NEW YORK, Feb. 6 - Three years ago, a group of researchers in Washington state developed a microarray that could detect and monitor microbes in environmental samples. Their goal, to make a chip that can be used in the field for bioremediation projects, happened to lead them to another discovery: a cheap and no-fuss way to make low-density microarrays.
The team's initial plan was to adapt biochips to perform during real-time field observations of environmental microorganisms in bioremediation efforts. The technology interests the US Department of Energy. Keen on improving environmental decontamination projects, the DOE could use the chips to detect sulfate- or metal-reducing microbes and observe these bugs' activity in response to nutrients and contaminants.
But the technical challenges in adapting microarray technology to bioremediation projects are substantial, said microbiologist Darrell Chandler, technical group leader of the project at DOE's Pacific Northwest National Laboratory.
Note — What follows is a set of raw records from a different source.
(** The well-formedness of an image given by its samples. *)
Lemma wf_img_of w h nb (l : list F) :
  0 < w → 0 < h → 0 < nb → Z.of_nat (length l) = w * h * nb →
  wf_image (img_of w h nb l).
Proof.
  intros Hw Hh Hnb Hl. unfold wf_image, img_of. simpl.
  split_and!; [done..|by rewrite length_fmap|].
  apply Forall_fmap, Forall_true. by eexists.
Qed.

Lemma texel_get `{Scalar F} (img : heman_image F) x y b :
  wf_image img → 0 ≤ x < width img → 0 ≤ y < height img → 0 ≤ b < nbands img →
  texel img x y b = Some (get_texel img x y b).
Proof.
  intros Hwf Hx Hy Hb. unfold texel, get_texel. apply get_sample; [done|].
  destruct Hwf as (Hw & Hh & Hnb & _).
  assert (y * width img + x + 1 ≤ height img * width img) by nia.
  nia.
Qed.

Lemma laplacian_value_at `{Scalar F} (img : heman_image F) x y :
  0 ≤ x < width img →
  laplacian_value img (y * width img + x) = laplacian_pixel img x y.
Proof.
  intros Hx. unfold laplacian_value.
  replace ((y * width img + x) `mod` width img) with x
    by (apply (Z.mod_unique _ (width img) y); lia).
  by replace ((y * width img + x) `div` width img) with y
    by (apply (Z.div_unique _ (width img) _ x); lia).
Qed.

(** Row [y] of a single-band image holds its pixels [(0, y)] to
    [(width - 1, y)]. *)
Lemma row_spec (img : heman_image F) y :
  wf_image img → nbands img = 1 → 0 ≤ y < height img →
  Z.of_nat (length (row img y)) = width img ∧
  ∀ x, 0 ≤ x < width img → row img y !! Z.to_nat x = texel img x y 0.
Proof.
  intros Hwf Hnb Hy. pose proof Hwf as (Hw & Hh & _ & Hlen & Hi).
  assert (Hls : Z.of_nat (length (samples img)) = width img * height img).
  { rewrite length_samples, Hlen, Hnb by done. lia. }
  unfold row. split.
  - rewrite length_take, length_drop. nia.
  - intros x Hx. rewrite lookup_take_lt, lookup_drop by lia.
    unfold texel. rewrite Hnb, Z.mul_1_r, Z.add_0_r.
    rewrite sample_samples by (done || nia). f_equal. nia.
Qed.

(** The log of a complete fill names every offset of the buffer once. *)
Lemma fill_log_once (r : loc) n :
  NoDup (fill_log r n) ∧
  ∀ p off, (p, off) ∈ fill_log r n ↔ p = r ∧ 0 ≤ off < n.
Proof.
  unfold fill_log. split.
  - apply NoDup_fmap_2; [by intros ?? [=]|apply NoDup_seqZ].
  - intros p off. rewrite list_elem_of_fmap. split.
    + intros (i & [= -> ->] & Hi). apply elem_of_seqZ in Hi. split; [done|lia].
    + intros [-> Hoff]. exists off. split; [done|]. apply elem_of_seqZ. lia.
Qed.

End Results.

(** ** The examples of the specification, run on the embedding *)

Example step_runs :
  returned (heman_ops_step 1%positive (Q2Qc (5 # 10)) step_example)
  = Some [0; 1; 1; 1]%Q.
Proof. vm_compute. reflexivity. Qed.

Example sweep_runs :
  returned (heman_ops_sweep 1%positive sweep_example) = Some [2; 6]%Q.
Proof. vm_compute. reflexivity. Qed.

Example stitch_horizontal_runs :
  returned (heman_ops_stitch_horizontal [1%positive; 2%positive] 2 tiles_input)
  = Some [1; 2]%Q.
Proof. vm_compute. reflexivity. Qed.

Example stitch_vertical_runs :
  returned (heman_ops_stitch_vertical [1%positive; 2%positive] 2 tiles_input)
  = Some [1; 2]%Q.
Proof. vm_compute. reflexivity. Qed.

Example sobel_runs :
  returned (heman_ops_sobel 1%positive red sobel_input) = Some [0; 0; 0; 0; 0; 0]%Q.
Proof. vm_compute. reflexivity. Qed.

(** ** [heman_ops_accumulate] in detail *)

Section AccumulateFacts.
Context {F : Type} `{Scalar F}.
Implicit Types (d si : heman_image F) (s : state F).

Lemma length_accumulate_table d si :
  0 ≤ width d * height d →
  length (accumulate_value d si <$> seqZ 0 (width d * height d))
  = Z.to_nat (width d * height d).
Proof. intros. by rewrite length_fmap, length_seqZ. Qed.

Lemma accumulate_result (dst src : loc) d si s :
  mem s !! dst = Some d → mem s !! src = Some si →
  wf_image d → wf_image si → same_shape d si →
  heman_ops_accumulate dst src s
  = Some ((), mk_state (<[dst := accumulated d si]> (mem s))
                       (wlog s ++ fill_log dst (width d * height d))).
Proof.
  intros Ed Es Hwd Hws (Hnb & Hw & Hh). pose proof Hwd as (Hw0 & Hh0 & _).
  rewrite (accumulate_run dst src d si s) by done.
  unfold fill, accumulated, fill_log. do 3 f_equal.
  - rewrite length_accumulate_table by nia. done.
  - rewrite length_accumulate_table by nia. do 3 f_equal. nia.
Qed.

Lemma wf_accumulated d si : wf_image d → wf_image (accumulated d si).
Proof.
  intros (Hw & Hh & Hnb & Hlen & Hi). unfold wf_image, accumulated. simpl.
  split_and!; [done..| |].
  - rewrite length_app, length_fmap, length_accumulate_table, length_drop by nia. nia.
  - apply Forall_app. split.
    + apply Forall_fmap, Forall_true. by eexists.
    + by apply Forall_drop.
Qed.




Lemma sample_accumulated_front d si i :
  0 ≤ i < width d * height d →
  sample (accumulated d si) i = Some (accumulate_value d si i).
Proof.
  intros Hi. unfold sample, accumulated. simpl.
  unfold cell. rewrite bool_decide_eq_true_2 by lia.
  rewrite lookup_app_l by (rewrite length_fmap, length_accumulate_table; lia).
  by rewrite list_lookup_fmap, lookup_table.
Qed.
(** * Loreway dialogue engine: selection and realization of NPC lines

    A shallow embedding of [src/narrative/DialogueSystem.cpp] and of the
    loader [src/narrative/DialogueDataLoader.cpp], the properties the
    specification states about the engine, and further properties of the
    code.

    Conventions of the embedding:
    - [std::string] is a sequence of bytes, [list ascii]; literals are
      written [lit "..."].
    - [float] and [double] are IEEE-754 binary32 and binary64 values
      ([spec_float] of the Standard Library) with round-to-nearest-even
      arithmetic; comparisons are the IEEE ones, false on NaN.
    - [std::unordered_set] and [std::unordered_map] are finite sets and maps
      ([gset], [gmap]); the one place that depends on the iteration order of
      a set ([*begin()]) takes the order as a parameter.
    - the random engine is an interface ([RandomEngine]): the engine state
      is threaded explicitly and every draw returns the next state.
    - reading [back()] of an empty string, indexing a vector out of range
      and drawing from a uniform real distribution whose bounds it does
      not allow are undefined in C++; the embedding makes them explicit
      errors.
    - the loader reads a file and calls a JSON library that is not part of
      the repository: the content of the file is an argument, the library
      an interface ([JsonLite.Api]), and the calls that register a template
      are returned as the list of the templates registered. *)

From Stdlib Require Import ZArith Ascii String.
From Stdlib Require Import Floats.SpecFloat.
From Equations Require Import Equations.
From Equations.Prop Require Import Logic.
From stdpp Require Import base option list gmap strings countable.
(** * tabletop: the dice-formula lexer, parser and evaluator of [dice.py]

    A shallow embedding of [Die], [DiceBagItem], [DiceBag], [Lexer] and
    [Parser], followed by the properties of the lexing / parsing / rolling
    pipeline.

    Modelling conventions.
    - Python [int] is [Z]; positions in the text are [nat].
    - A formula is a [string]; its characters are code points below 256,
      and [isspace] / [isdecimal] are Python's [str.isspace] /
      [str.isdecimal] on that range.
    - A raised exception is [Raise e]; the [while] loops are recursive
      functions over a fuel argument, started with the length of the text,
      and [OutOfFuel] is the outcome of a loop that was cut short.
      [from_str_total] shows that this never happens to [from_str].
    - [random.randint] reads a random source that is passed explicitly.
    - [assert] statements are executed.
    - Integers are unbounded, and the interpreter's limit on conversions
      between [int] and [str] is modelled at its default of 4300 digits
      ([sys.int_info.default_max_str_digits]; the module does not change
      it): [int] of a longer run of digits and [str] of an integer with
      more digits raise [DigitLimit]. *)

From Stdlib Require Import ZArith Lia Ascii.
From stdpp Require Import prelude strings pretty.

Local Open Scope Z_scope.

(** ** Token types, exceptions and outcomes *)

Inductive TokenType := INTEGER | DELIM | PLUS | MINUS | EOF.

Global Instance TokenType_eq_dec : EqDecision TokenType.
Proof. solve_decision. Defined.

Inductive Exception :=
| InvalidInput (text : string)
    (* ValueError("Invalid input text of: ...") *)
| InvalidCharacter (c : ascii) (index : nat)
    (* ValueError("Invalid character ... at index ...") *)
| UnexpectedToken (expected actual : TokenType)
    (* ValueError("Expected token with type ... but got ...") *)
| InvalidArgument (ahead : Z)
    (* AssertionError: peek_next_token() must look ahead at least 1 token *)
| AttributeError
    (* 'NoneType' object has no attribute 'isdecimal' *)
| AssertionError
    (* a failed [assert] of [integer] or [die] *)
| InvalidLiteral (s : string)
    (* ValueError: invalid literal for int() *)
| DigitLimit
    (* ValueError: Exceeds the limit (4300 digits) for integer string
       conversion *)
| UnboundLocalError
| EmptyRange (a b : Z).
    (* ValueError: empty range in randrange(a, b + 1) *)

Inductive Outcome (A : Type) :=
| Return (a : A)
| Raise (e : Exception)
| OutOfFuel.
Arguments Return {A} a.
Arguments Raise {A} e.
Arguments OutOfFuel {A}.

Definition bind {A B} (m : Outcome A) (k : A -> Outcome B) : Outcome B :=
  match m with
  | Return a => k a
  | Raise e => Raise e
  | OutOfFuel => OutOfFuel
  end.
For one thing, getting contaminant-clogged sediment or soil samples into microarray-ready condition is no simple feat. Plus, the researchers wanted to develop a detector that doesn't rely on PCR, in order to get an accurate quantitative picture of the diversity and the activity of the microbial communities.
As a result, much of the team's research has focused on working out the kinks in sample preparation and figuring out how the best methods for nucleic-acid extraction and cleanup.
The team has already developed a chip that can be used in the lab to analyze samples that the DOE is interested in. "We're coming along pretty well," said Chandler. "We can take an extract from soil or sediment or other filthy things like that and put it straight on the chip, and detect what we want to detect without the dirt or other things getting in the way of the signal." But his ultimate goal-to create a field-ready microarray-may take a few more years.
Chandler and his colleagues are also interested in developing the same techniques for on-the-spot detection of biowarfare agents, and has a cryptosporidium detection project for the US Environmental Protection Agency.
The team's work also led to a surprising discovery. Chandler's partner at Washington State University, Douglas Call, stumbled upon a crucial shortcut. He found that the researchers could slash their manufacturing costs by affixing unmodified DNA directly to the surface of the glass.
"We were trying to optimize chemistry for printing, and we found we didn't need to use it," Chandler says. "People know that DNA sticks to glass. But nobody connected that with keeping it immobilized for microarrays."
With this shortcut, the group is able to produce 100 to 200 spot arrays at a cost of 25 cents to 50 cents each.
Chandler says that since the US Patent and Trade Office rejected their patent application for the technique--DNA's tendency to stick to glass is too well-known--the team instead published its discovery in the hopes of encouraging other researchers to work with the technology.
"We're very interested in working with other people to adapt and develop array technologies for the purpose of environmental monitoring and other applications," he said. "Hopefully, the average investigator can use this technique, so as not to let the cost of array technology inhibit them."
The microarray work is public-domain research, said Chandler, but he is looking for commercial partners to work on perfecting their sample preparation technology in order to develop a field-ready chip.